Gerhard Rippel ist einer der drei Pächter und freut sich, das Traditionslokal unweit des Dürer-Hauses endlich wieder für Gäste eröffnen zu können. © Roland Fengler

Es klingt schon fast wie Musik in den Ohren. Nach knapp eineinhalb Jahren werden im "Augustiner zur Schranke" endlich wieder Schnitzel in der kleinen Küche im Erdgeschoss geklopft und Würste gebraten. Nachdem im März 2020 ein Dachstuhlbrand das denkmalgeschützte Haus massiv beschädigt hatte, war hier bis vergangene Woche dicht.

Jetzt hat Gerhard Rippel, einer der drei Pächter, das Traditionslokal am Tiergärtnertorplatz wieder geöffnet. Das verblüffende: Egal, ob man draußen sitzt oder in der kleinen gemütlichen Gaststube - es ist so, als wäre nichts gewesen. Alles sieht so aus, wie vorher.

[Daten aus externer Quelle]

Lemma for_each_prune_has_no_unix_warning (dsid_name : string)
    (files_found walked : list string) (t : local_tree) :
  List.filter (is_unix_warning (datadir a))
              (calls (for_each (prune_file a dsid_name files_found) walked t)) = [].
Proof.
  revert t. induction walked as [|p walked IH]; intros t; [done|].
  simpl for_each. rewrite calls_bind, List.filter_app, prune_file_run.
  destruct (extraneous (datadir a) dsid_name files_found p); simpl.
  - rewrite IH. by destruct (verbose a).
  - apply IH.
Qed.

Lemma prune_has_no_unix_warning (dsid_name : string) (files_found : list string)
    (t : local_tree) :
  List.filter (is_unix_warning (datadir a))
              (calls (prune a dsid_name files_found t)) = [].
Proof.
  unfold prune. rewrite calls_bind. unfold emit at 1 2 3. simpl.
  rewrite calls_bind. unfold Os.walk_files at 1 2 3. simpl.
  apply for_each_prune_has_no_unix_warning.
Qed.

Lemma write_doc_has_no_unix_warning (dsid_name fname : string)
    (content : option string) (t : local_tree) :
  List.filter (is_unix_warning (datadir a))
              (calls (write_doc env a dsid_name fname content t)) = [].
Proof. by destruct content. Qed.

Lemma write_docs_has_no_unix_warning (dsid_name : string) (t : local_tree) :
  List.filter (is_unix_warning (datadir a))
              (calls (write_docs env a dsid_name t)) = [].
Proof.
  unfold write_docs.
  destruct (fetch_data_documentation env (dsid a)) as [docs|e] eqn:Hdocs.
  - rewrite (bind_lift_ok _ docs) by done.
    rewrite calls_bind, List.filter_app, write_doc_has_no_unix_warning.
    destruct (res _); [|done]. apply write_doc_has_no_unix_warning.
  - by rewrite (bind_lift_raise _ e).
Qed.

End UnixWarning.

(** C6, as amended: in a pass that completes, the creation-time warning is
    issued once for every selected key when update is enabled and the
    platform is not Windows (so as many times as keys are selected), and
    not at all otherwise. *)
Theorem C6_warning_once_per_selected_key
    (env : environment) (a : arguments) (t : local_tree)
    (Bucket dsid_name : string) (S : gset string) :
  lookup_bucket env (data_state a) = Ok Bucket ->
  resolve_prefix (CommonPrefixes (s3 env Bucket)) (dsid a) (data_state a) = Ok dsid_name ->
  Filter.files_to_download (files_found_in env Bucket dsid_name)
    (contains_all a) (contains_any a) (suffixes a) = Ok S ->
  res (download_dataset_v2 env a t) = Ok tt ->
  length (List.filter (is_unix_warning (datadir a))
                      (calls (download_dataset_v2 env a t)))
  = if negb (String.eqb (platform_system env) "Windows") && update a
    then size S else 0.
Proof.
  intros HB Hname HS Hret.
  rewrite (download_dataset_v2_resolved env a t Bucket dsid_name S HB Hname HS) in *.
  destruct (bind_returns _ _ _ _ Hret) as ([] & Hsync & -> & Hrest).
  unfold calls at 1. simpl snd.
  rewrite List.filter_app, length_app, for_each_sync_warning_count by done.
  rewrite calls_bind, List.filter_app, length_app.
  replace (List.filter _ (calls (when (clean a) _ _))) with (@nil event)
    by (destruct (clean a); unfold when;
        [by rewrite prune_has_no_unix_warning | done]).
  replace (List.filter _ (match res _ with Ok _ => _ | Raise _ => [] end))
    with (@nil event).
  - unfold warns_here, size, set_size, compose. simpl length.
    destruct (negb _ && update a); lia.
  - destruct (res (when (clean a) _ _)); [|done].
    destruct (fetch_docs a); unfold when;
      [by rewrite write_docs_has_no_unix_warning | done].
Qed.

"Das war auch so gewollt", so Rippel, der unter anderem auch den "Burgwächter" und das "Bratwursthäusle" betreibt. Der Weg dorthin war aufwendig und kostspielig. "Im Grunde handelt es sich um einen Neubau", so Rippel. Denn es musste wirklich alles raus. Von den Böden bis zu den Balken.


Brand erschütterte Sebalder Altstadt


Was nach dem Brand noch zu retten war, wurde in die hauseigene Schreinerei der Augustiner-Bräu in München gebracht und dort aufbereitet. Manches musste ersetzt werden, wie etwa die Leisten in der Gaststube, auch Teile des historischen Fliesenbodens wurden ausgetauscht.

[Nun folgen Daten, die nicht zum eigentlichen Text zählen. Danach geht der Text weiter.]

(** The table after a call; a call that raises has written nothing. *)
Definition table_after `{Numpy} `{Classifier} `{Fields} (c : call)
    (db : list Prediction) : list Prediction :=
  match c with
  | CallPredict request =>
      match predict request db with
      | Ok (_, db') => db'
      | Raise _ => db
      end
  | CallUpdate obs =>
      match update obs db with
      | Ok (_, db') => db'
      | Raise _ => db
      end
  | CallList => db
  end.

Definition serve `{Numpy} `{Classifier} `{Fields} (calls : list call)
    (db : list Prediction) : list Prediction :=
  fold_left (fun t c => table_after c t) calls db.

(** The columns of a row that no route rewrites. *)
Definition same_record (p p' : Prediction) : Prop :=
  observation_id p' = observation_id p /\
  observation p' = observation p /\
  proba p' = proba p.


(** The seven checks, each run on the same value. *)
Definition all_checks `{Numpy} : list (pyval -> check_result) :=
  [ check_request; check_valid_column; check_categorical_values; check_age;
    check_capital_gain; check_capital_loss; check_hours_per_week ].

Lemma int64_numpy_laws : NumpyLaws int64_numpy.
Proof.
  split; intros v z Hv [Hlo Hhi]; simpl; rewrite Hv;
    apply Z.leb_le in Hlo; apply Z.ltb_lt in Hhi; now rewrite Hlo, Hhi.
Qed.

Lemma strict_fields_laws : FieldsLaws strict_fields.
Proof.
  split.
  - reflexivity.
  - intros v z Hv [Hlo Hhi]; simpl.
    apply Z.leb_le in Hlo; apply Z.ltb_lt in Hhi.
    destruct v; simpl in *; try discriminate; injection Hv as <-;
      now rewrite Hlo, Hhi.
Qed.


(** ** The exception monad and the guard of a check *)

Lemma bind_Ok {A B : Type} (m : res A) (k : A -> res B) (b : B) :
  bind m k = Ok b <-> exists a, m = Ok a /\ k a = Ok b.
Proof.
  destruct m as [a|e]; simpl; split.
  - intros Hk. now exists a.
  - now intros (a' & [= <-] & Hk).
  - discriminate.
  - now intros (a' & Ha & _).
Qed.

Lemma checked_fail (c : check_result) (db : list Prediction)
    (k : handler_result) (e : message) :
  c = Ok (false, e) -> checked c db k = Ok (RespError e, db).
Proof. now intros ->. Qed.

Lemma checked_pass (c : check_result) (db : list Prediction)
    (k : handler_result) :
  passes c = true -> checked c db k = k.
Proof. destruct c as [[[] m]|]; simpl; intros Hp; now try discriminate. Qed.

Lemma passes_Ok (c : check_result) :
  passes c = true <-> exists m, c = Ok (true, m).
Proof.
  destruct c as [[[] m]|]; simpl; split; try discriminate; eauto;
    now intros (m' & [=]).
Qed.

(** ** The envelope check *)

Lemma check_request_dict (d : gmap string pyval) :
  check_request (PyDict d) =
    match d !! "observation_id", d !! "data" with
    | None, _ =>
        Ok (false, Format "Field `observation_id` missing from request: {}"
                          [ArgVal (PyDict d)])
    | Some _, None =>
        Ok (false, Format "Field `data` missing from request: {}"
                          [ArgVal (PyDict d)])
    | Some _, Some _ => Ok (true, no_error)
    end.
Proof.
  unfold check_request; simpl.
  destruct (d !! "observation_id") as [i|] eqn:Hi; simpl;
    destruct (d !! "data") as [o|] eqn:Ho; simpl;
    repeat (case_bool_decide; simpl); try reflexivity;
    match goal with
    | Hn : ~ is_Some (Some _) |- _ => destruct Hn; eauto
    | Hs : is_Some None |- _ => now destruct Hs
    end.
Qed.

(** A check never returns [True] with a message other than the empty one,
    and the guard in [predict] looks at the flag alone. *)
Lemma predict_envelope_fail `{Numpy} `{Classifier} `{Fields}
    (request : http_request) (db : list Prediction) (e : message) :
  check_request (get_json request) = Ok (false, e) ->
  predict request db = Ok (RespError e, db).
Proof. intros He. unfold predict. now apply checked_fail. Qed.

(** C7, as the code has it: on a request that is a JSON object the envelope
    check succeeds exactly when both keys [observation_id] and [data] are
    present, whatever their values; a missing key gives an error naming it
    ([observation_id] first), and [predict] then answers with that error
    without running any later check or touching the table. *)
Theorem check_request_envelope `{Numpy} `{Classifier} `{Fields}
    (d : gmap string pyval) (body : string) (db : list Prediction) :
  (check_request (PyDict d) = Ok (true, no_error) <->
     is_Some (d !! "observation_id") /\ is_Some (d !! "data")) /\
  (d !! "observation_id" = None ->
     check_request (PyDict d) =
       Ok (false, Format "Field `observation_id` missing from request: {}"
                         [ArgVal (PyDict d)])) /\
  (is_Some (d !! "observation_id") -> d !! "data" = None ->
     check_request (PyDict d) =
       Ok (false, Format "Field `data` missing from request: {}"
                         [ArgVal (PyDict d)])) /\
  (forall e, check_request (PyDict d) = Ok (false, e) ->
     names_field e "observation_id" || names_field e "data" = true /\
     predict {| get_json := PyDict d; data := body |} db
       = Ok (RespError e, db)).
Proof.
  pose proof (check_request_dict d) as Hc.
  assert (Hfail : forall e, check_request (PyDict d) = Ok (false, e) ->
            predict {| get_json := PyDict d; data := body |} db
              = Ok (RespError e, db))
    by (intros e He; now apply predict_envelope_fail).
  destruct (d !! "observation_id") as [i|] eqn:Hi;
    [destruct (d !! "data") as [o|] eqn:Ho|]; rewrite Hc in *.
  - split; [split; eauto|].
    split; [discriminate|].
    split; [intros _ [=]|].
    intros e [=].
  - split; [split; [discriminate|intros [_ [? [=]]]]|].
    split; [discriminate|].
    split; [reflexivity|].
    intros e He. split; [|now apply Hfail]. now injection He as <-.
  - split; [split; [discriminate|intros [[? [=]] _]]|].
    split; [reflexivity|].
    split; [intros [? [=]]|].
    intros e He. split; [|now apply Hfail]. now injection He as <-.
Qed.

(** C7 as the specification words it fails: the empty identifier passes. *)
Lemma check_request_accepts_empty_id :
  py_getitem request_empty_id "observation_id" = Ok (PyStr EmptyString) /\
  check_request request_empty_id = Ok (true, no_error).
Proof. split; reflexivity. Qed.

(** ** The column-set check *)

Lemma size_pos_false (X : gset string) :
  (0 <? size X)%nat = false <-> X = ∅.
Proof.
  rewrite Nat.ltb_ge. split.
  - intros Hs. apply leibniz_equiv, size_empty_iff. lia.
  - intros ->. now rewrite size_empty.
Qed.

Lemma size_pos_true (X : gset string) :
  (0 <? size X)%nat = true <-> X ≠ ∅.
Proof.
  rewrite <- size_pos_false. destruct (0 <? size X)%nat; split; congruence.
Qed.

Lemma size_valid_columns : size valid_columns = 9%nat.
Proof. vm_compute. reflexivity. Qed.

Lemma same_columns (keys : gset string) :
  valid_columns ∖ keys = ∅ -> keys ∖ valid_columns = ∅ ->
  keys = valid_columns.
Proof.
  intros Hmissing Hextra. apply set_eq. intros x. split; intros Hx.
  - destruct (decide (x ∈ valid_columns)) as [|Hn]; [assumption|].
    assert (Hd : x ∈ keys ∖ valid_columns) by now apply elem_of_difference.
    rewrite Hextra in Hd. now apply not_elem_of_empty in Hd.
  - destruct (decide (x ∈ keys)) as [|Hn]; [assumption|].
    assert (Hd : x ∈ valid_columns ∖ keys) by now apply elem_of_difference.
    rewrite Hmissing in Hd. now apply not_elem_of_empty in Hd.
Qed.

(** The three tests of [check_valid_column] on a dict; the third never
    fires. *)
Lemma check_valid_column_dict (d : gmap string pyval) :
  check_valid_column (PyDict d) =
    if decide (valid_columns ∖ dom d = ∅) then
      if decide (dom d ∖ valid_columns = ∅) then Ok (true, no_error)
      else Ok (false, Format "Unrecognized columns provided: {}"
                             [ArgSet (dom d ∖ valid_columns)])
    else Ok (false, Format "Missing columns: {}"
                           [ArgSet (valid_columns ∖ dom d)]).
Proof.
  unfold check_valid_column; simpl.
  destruct (decide (valid_columns ∖ dom d = ∅)) as [Hm|Hm].
  - rewrite (proj2 (size_pos_false _) Hm).
    destruct (decide (dom d ∖ valid_columns = ∅)) as [Hx|Hx].
    + rewrite (proj2 (size_pos_false _) Hx).
      rewrite (same_columns _ Hm Hx), size_valid_columns. reflexivity.
    + now rewrite (proj2 (size_pos_true _) Hx).
  - now rewrite (proj2 (size_pos_true _) Hm).
Qed.

(** ** [predict] stops at the first failing check *)

Lemma envelope_id (j obs : pyval) :
  passes (check_request j) = true -> py_getitem j "data" = Ok obs ->
  exists _id, py_getitem j "observation_id" = Ok _id.
Proof.
  destruct j; try discriminate. rewrite check_request_dict; simpl.
  destruct (d !! "observation_id"); [eauto|discriminate].
Qed.

Lemma on_data_at {A : Type} (check : pyval -> res A) (j obs : pyval) :
  py_getitem j "data" = Ok obs -> on_data check j = check obs.
Proof. unfold on_data. now intros ->. Qed.

Lemma on_data_Ok {A : Type} (check : pyval -> res A) (j : pyval) (c : A) :
  on_data check j = Ok c -> exists obs, py_getitem j "data" = Ok obs.
Proof.
  unfold on_data. destruct (py_getitem j "data"); [eauto|discriminate].
Qed.

Lemma on_data_passes (check : pyval -> check_result) (j : pyval) :
  passes (on_data check j) = true -> exists obs, py_getitem j "data" = Ok obs.
Proof.
  intros Hp. apply passes_Ok in Hp as [m Hm]. eapply on_data_Ok, Hm.
Qed.

(** Under the guards that passed, [predict] is what remains of it. *)
Ltac enter_predict Henv Hid Hobs :=
  unfold predict; rewrite (checked_pass _ _ _ Henv), Hid, Hobs; simpl bind;
  repeat match goal with
  | Hp : passes (on_data _ _) = true |- _ =>
      rewrite (on_data_at _ _ _ Hobs) in Hp
  end;
  rewrite ?checked_pass by assumption.

(** The error of the first failing check of the chain is the response,
    whatever the checks after it would do. *)
Lemma predict_stops_at `{Numpy} `{Classifier} `{Fields}
    (request : http_request) (db : list Prediction)
    (pre post : list (pyval -> check_result)) (check : pyval -> check_result)
    (e : message) :
  validation_chain = pre ++ check :: post ->
  Forall (fun c => passes (c (get_json request)) = true) pre ->
  check (get_json request) = Ok (false, e) ->
  predict request db = Ok (RespError e, db).
Proof.
  intros Hsplit Hpre Hfail. unfold validation_chain in Hsplit.
  destruct pre as [|c0 pre]; simpl in Hsplit.
  { injection Hsplit as <- _. now apply predict_envelope_fail. }
  injection Hsplit as <- Hsplit.
  apply Forall_cons in Hpre as [Henv Hpre].
  assert (exists obs, py_getitem (get_json request) "data" = Ok obs)
    as [obs Hobs].
  { destruct pre as [|c1 pre]; simpl in Hsplit.
    - injection Hsplit as <- _. eapply on_data_Ok, Hfail.
    - injection Hsplit as <- _. apply Forall_cons in Hpre as [Hp _].
      eapply on_data_passes, Hp. }
  destruct (envelope_id _ _ Henv Hobs) as [_id Hid].
  repeat (destruct pre as [|? pre]; simpl in Hsplit;
          [ injection Hsplit as <- _; rewrite (on_data_at _ _ _ Hobs) in Hfail;
            enter_predict Henv Hid Hobs; now apply checked_fail
          | injection Hsplit as <- Hsplit;
            apply Forall_cons in Hpre as [? Hpre] ]).
  destruct pre; discriminate.
Qed.

Lemma first_failure_split (chain : list (pyval -> check_result)) (j : pyval)
    (e : message) :
  first_failure chain j = Ok (Some e) ->
  exists pre check post,
    chain = pre ++ check :: post /\
    Forall (fun c => passes (c j) = true) pre /\
    check j = Ok (false, e).
Proof.
  induction chain as [|c chain IH]; simpl; [discriminate|].
  destruct (c j) as [[[] m]|] eqn:Hc; simpl; try discriminate.
  - intros Hrest. destruct (IH Hrest) as (pre & check & post & -> & Hpre & Hf).
    exists (c :: pre), check, post. split; [reflexivity|].
    split; [|assumption]. constructor; [now rewrite Hc|assumption].
  - intros [= <-]. exists [], c, chain. now repeat split.
Qed.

Über sechs Monate lang liefen die Trocknungsgräte im Erdgeschoss und im Keller. Denn während das Feuer den Dachstuhl zerstörte, war danach bis in den ersten Stock dann die Nässe durch das Löschwasser vor allem das Problem gewesen.

Nach annähernd eineinhalb Jahren wird in der kleinen Küche wieder gut fränkisch gekocht. 

Nach annähernd eineinhalb Jahren wird in der kleinen Küche wieder gut fränkisch gekocht.  © Roland Fengler, NNZ

Ein technischer Defekt im angrenzenden Gebäude war Schuld an dem Feuer, bei dem mehr als 2 Millionen Euro Schaden entstanden war. Bei dem Brand waren die Flammen aus der Brandwohnung in den Dachbodenbereich des aus dem Jahr 1545 stammenden Fachwerks übergesprungen und breiteten sich in der mehrschichtigen Zwischendecke aus. Diese trennt den Dachbodenbereich von den Wohnungen im zweiten Obergeschoss. Besonders bitter: Das Anwesen war erst 2016/2017 komplett saniert worden.

Beliebtes "Schlenkerla"

Als Wirtshaus wurde es erstmals 1632 erwähnt. Ab 1641 ist der Name "Zur Schranke" verbürgt - auch wenn viele Nürnberger bis heute liebevoll vom "Schlenkerla" reden. Das mag auch daran liegen, dass hier lange Jahre das gleichnamige Rauchbier ausgeschenkt wurde. Rippels Vorpächter, Inge und Franz Gerber, hatten das Haus immerhin annähernd vier Jahrzehnte geführt.

Die Neueröffnung dürfte also nicht nur die Touristen freuen, auch bei den Nürnbergern genießt das Traditionslokal nahe des Dürer-Hauses einen guten Ruf. Das liegt zum einen an der guten fränkischen Küche und an der traumhaften Lage an einem der schönsten Plätze der in Altstadt.